Segment Open

(** * Mouse Dash: the update-and-collision loop of [game.js]

    A shallow embedding of the game logic of [src/game.js] (the classes
    [Vec2], [Player], [Item], [Hazard], [Particle], [FloatingText] and
    [Game]) together with the properties of its specification.

    Numbers.  JavaScript numbers are modelled by exact rationals [Q]:
    every double is a rational, and rounding is not modelled.  The
    properties below are therefore stated on what a frame finds and
    leaves (comparisons, signs, one subtraction at a time), which rounding
    preserves, and never on the sum of the time steps of several frames,
    which a timer that is decremented in binary64 need not match.  Integer
    valued quantities (score, lives, combo, indices) are [Z]; lengths and
    loop counters are [nat].  The library functions that leave the
    rationals ([Math.hypot], [Math.sqrt], [Math.cos], [Math.sin]) and the
    canvas size, which comes from the page and not from the script, are
    fields of a [Host] that every definition takes as a parameter; so is
    the sequence of values that [Math.random] is going to return.

    Effects.  The number of random values consumed and the content of
    [localStorage] are threaded explicitly as a [World]; code that touches
    them lives in the monad [M], whose outcomes also record a thrown
    [TypeError] and a loop that does not return.

    Left out: drawing, sprite loading and the wiring of DOM events, and
    with them the fields that only drawing reads (colours, canvases). *)

From Stdlib Require Import QArith Qminmax Qabs ZArith List String Bool Lia Lqa.
From Stdlib Require Import Sorted.
Import ListNotations.
Open Scope Q_scope.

Segment Closed

Nothing but the lines from the one with "Left out: drawing, sprite" through the last line of the records above should be retyped, and those word for word.

= Reply to the task =
    Left out: drawing, sprite loading and the wiring of DOM events, and
    with them the fields that only drawing reads (colours, canvases). *)

From Stdlib Require Import QArith Qminmax Qabs ZArith List String Bool Lia Lqa.
From Stdlib Require Import Sorted.
Import ListNotations.
Open Scope Q_scope.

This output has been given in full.